Lesson 1 : Retrain doesn't improve Resnet 50

andrew77 · March 14, 2020, 9:34am

Some questions

are these the normal steps?
i.e lr_find, then fit_one_cycle , unfreeze then retrain based on the max_lr parameter?
did I use the slice correctly?

3)the reason is not better than 0.04 is it because it requires more epoch as 3 only brings down to 0.35.

Is it usually quite difficult to beat the baseline of 0.04 and is it ok to export this model if this is the better one?

Thanks.

Archaeologist · March 14, 2020, 1:59pm

This is what I found unusual in your code:

You do not set a learning rate in your 1st training cycle [35]. Try this instead, for example

learn.fit_one_cycle(8, max_lr=1e-3)

After this, you should again use lr_find to get a new learning rate for your 2nd cycle.

andrew77 · March 14, 2020, 3:15pm

Apologies, I do not understand what you meant by not setting a learning rate at [35]. I don’t think I did, I only set the LR at [38].

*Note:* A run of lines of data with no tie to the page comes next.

Lemma dict_get_Some_elem_of {V} (c : string) (d : dict V) (v : V) :
  dict_get c d = Some v → (c, v) ∈ d.
Proof.
  induction d as [|[k v'] d IH]; simpl; [discriminate|].
  destruct (String.eqb_spec c k) as [->|Hne].
  - intros [= ->]. apply list_elem_of_here.
  - intros H. apply list_elem_of_further. by apply IH.
Qed.

Lemma elem_of_unique (l : list string) (c : string) : c ∈ unique l ↔ c ∈ l.
Proof.
  unfold unique. by rewrite elem_of_reverse, elem_of_remove_dups, elem_of_reverse.
Qed.

(** The completed table is the filled pivot table followed by columns of
    zeros, and has a column for every class of [all_class]. *)
Lemma complete_columns (n : nat) (all_class : list string) :
  ∀ acc : dict (list Q),
  ∃ E,
    foldl (λ acc class_,
             if bool_decide (class_ ∈ acc.*1) then acc
             else acc ++ [(class_, replicate n 0%Q)]) acc all_class
    = acc ++ E
    ∧ Forall (λ e, e.2 = replicate n 0%Q) E
    ∧ ∀ c, c ∈ all_class → c ∈ (acc ++ E).*1.
Proof.
  induction all_class as [|c0 rest IH]; intros acc; simpl.
  - exists []. rewrite app_nil_r. repeat split; [constructor|].
    intros c Hc. by apply elem_of_nil in Hc.
  - case_bool_decide as Hin.
    + destruct (IH acc) as (E & Heq & Hz & Hcov).
      exists E. repeat split; [exact Heq | exact Hz |].
      intros c Hc. apply elem_of_cons in Hc as [->|Hc]; [|by apply Hcov].
      rewrite fmap_app. apply elem_of_app. by left.
    + destruct (IH (acc ++ [(c0, replicate n 0%Q)])) as (E & Heq & Hz & Hcov).
      exists ((c0, replicate n 0%Q) :: E).
      rewrite Heq, <- app_assoc. repeat split; [by constructor|].
      intros c Hc. apply elem_of_cons in Hc as [->|Hc].
      * rewrite fmap_app. apply elem_of_app. right. csimpl.
        apply list_elem_of_here.
      * specialize (Hcov c Hc). by rewrite <- app_assoc in Hcov.
Qed.

Lemma filled_pivot_table weight_df :
  prod_map id (fmap (M := list) (default 0%Q)) <$> pivot_table weight_df
  = (λ c, (c, filled_column weight_df c))
      <$> merge_sort str_le (remove_dups weight_df.*1).
Proof.
  unfold pivot_table. rewrite <- list_fmap_compose. reflexivity.
Qed.

(** What [mix_one] computes as class proportions, for the weights
    [weight_df] of the sampled classes. *)
Lemma proportions_spec (all_class : list string) (weight_df : list (string * Q)) :
  let props := pivot_sum (fill_and_complete all_class (pivot_table weight_df)) in
  (Qsum props.*2 == Qsum weight_df.*2)%Q
  ∧ (Forall (λ w, 0 <= w)%Q weight_df.*2 →
     ∀ c, c ∈ all_class → ∃ v, dict_get c props = Some v ∧ (0 <= v)%Q)
  ∧ (∀ c v, c ∉ weight_df.*1 → dict_get c props = Some v → (v == 0)%Q).
Proof.
  intros props. subst props. unfold pivot_sum, fill_and_complete.
  rewrite filled_pivot_table.
  set (S := merge_sort str_le (remove_dups weight_df.*1)).
  set (filled := (λ c, (c, filled_column weight_df c)) <$> S).
  destruct (complete_columns (length (hd [] (pivot_table weight_df).*2))
              all_class filled) as (E & -> & Hz & Hcov).
  set (P := filled ++ E).
  set (sorted := merge_sort (λ a b : string * list Q, str_le a.1 b.1) P).
  assert (Hperm : sorted ≡ₚ P) by apply merge_sort_Permutation.
  assert (HS : S ≡ₚ remove_dups weight_df.*1) by apply merge_sort_Permutation.
  assert (HP : ∀ c col, (c, col) ∈ P →
            col = filled_column weight_df c
            ∨ ∃ n, col = replicate n 0%Q).
  { intros c col Hin. apply elem_of_app in Hin as [Hin|Hin].
    - left. apply list_elem_of_fmap in Hin as (c' & [= -> ->] & _). reflexivity.
    - right. rewrite Forall_forall in Hz. specialize (Hz _ Hin). simpl in Hz.
      eauto. }
  repeat split.
  - rewrite <- list_fmap_compose.
    rewrite (Qsum_Permutation _ ((snd ∘ prod_map id Qsum) <$> P))
      by (by apply fmap_Permutation).
    unfold P. rewrite fmap_app, Qsum_app.
    rewrite (Qsum_fmap_0_Forall _ E).
    2:{ eapply Forall_impl; [exact Hz|]. intros [c col] Hcol. simpl in *.
        subst col. apply Qsum_replicate_0. }
    unfold filled. rewrite <- list_fmap_compose.
    change (Qsum ((λ c, Qsum (filled_column weight_df c)) <$> S) + 0
            == Qsum weight_df.*2)%Q.
    rewrite Qsum_columns; [ring | |].
    + rewrite HS. apply NoDup_remove_dups.
    + intros cw Hin. rewrite HS. apply elem_of_remove_dups.
      apply list_elem_of_fmap. eauto.
  - intros Hnonneg c Hc. rewrite dict_get_fmap.
    destruct (dict_get_elem_of c sorted) as (col & Hget & Hel).
    { rewrite Hperm. by apply Hcov. }
    rewrite Hget. exists (Qsum col). split; [reflexivity|].
    rewrite Hperm in Hel. apply Qsum_nonneg.
    destruct (HP c col Hel) as [->|[n ->]].
    + by apply filled_column_nonneg.
    + apply Forall_replicate, Qle_refl.
  - intros c v Hnin. rewrite dict_get_fmap.
    destruct (dict_get c sorted) as [col|] eqn:Hget; [|discriminate].
    intros [= <-]. apply dict_get_Some_elem_of in Hget.
    rewrite Hperm in Hget.
    destruct (HP c col Hget) as [->|[n ->]].
    + by apply filled_column_absent.
    + apply Qsum_replicate_0.
Qed.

Archaeologist · March 14, 2020, 3:49pm

Yes Andrew, you did not set a LR, but I recommend that you do set it perhaps using my code example. This is what Jeremy does almost all the time.

andrew77 · March 15, 2020, 7:38am

Hi @Archaeologist, thanks for the prompt reply.

max_lr=1e-3

Does it mean that it will be using LR of 1e-3 consistently from start to the end?

I’m currently at Lesson 2 and Jeremy didn’t use it as of now. Is it something that is practised later on?

Screenshot from Lesson 2, Jeremy’s lecture

I run this at the lesson 2 notebook

Seems like all roads leads to Rome.

Cheers.

Archaeologist · March 15, 2020, 8:54am

OK it has been a while ago that I did lesson 2…

To clarify: fit_one_cycle() always has a maximum learning rate (max_lr), if you do not set it, it will use the default, which happens to be 1e-3 I did not know this but in your (and Jeremy’s) example it just happens to be the right value to pick.

The 2nd issue I mentioned is that you do not use the learning rate finder again when you do your 2nd training. A neural network modifies its internal state while training. So in your initial example (where you use the lr_find() only once at the beginning) the 1e-3 is right for your first training, but when you use learn_fit_one_cycle() again, you should call lr_find() beforehand for an estimate of a new max. learning rate.

Jeremy has a good explanation on learning rates in lesson 3 or 4 if I remember correctly.

To come back to your initial question:

are these the normal steps?
i.e lr_find, then fit_one_cycle , unfreeze then retrain based on a NEW max_lr parameter obtained with a second lr_find()
did I use the slice correctly? looks good but I cannot say because it is unclear where you found the learning rates you use?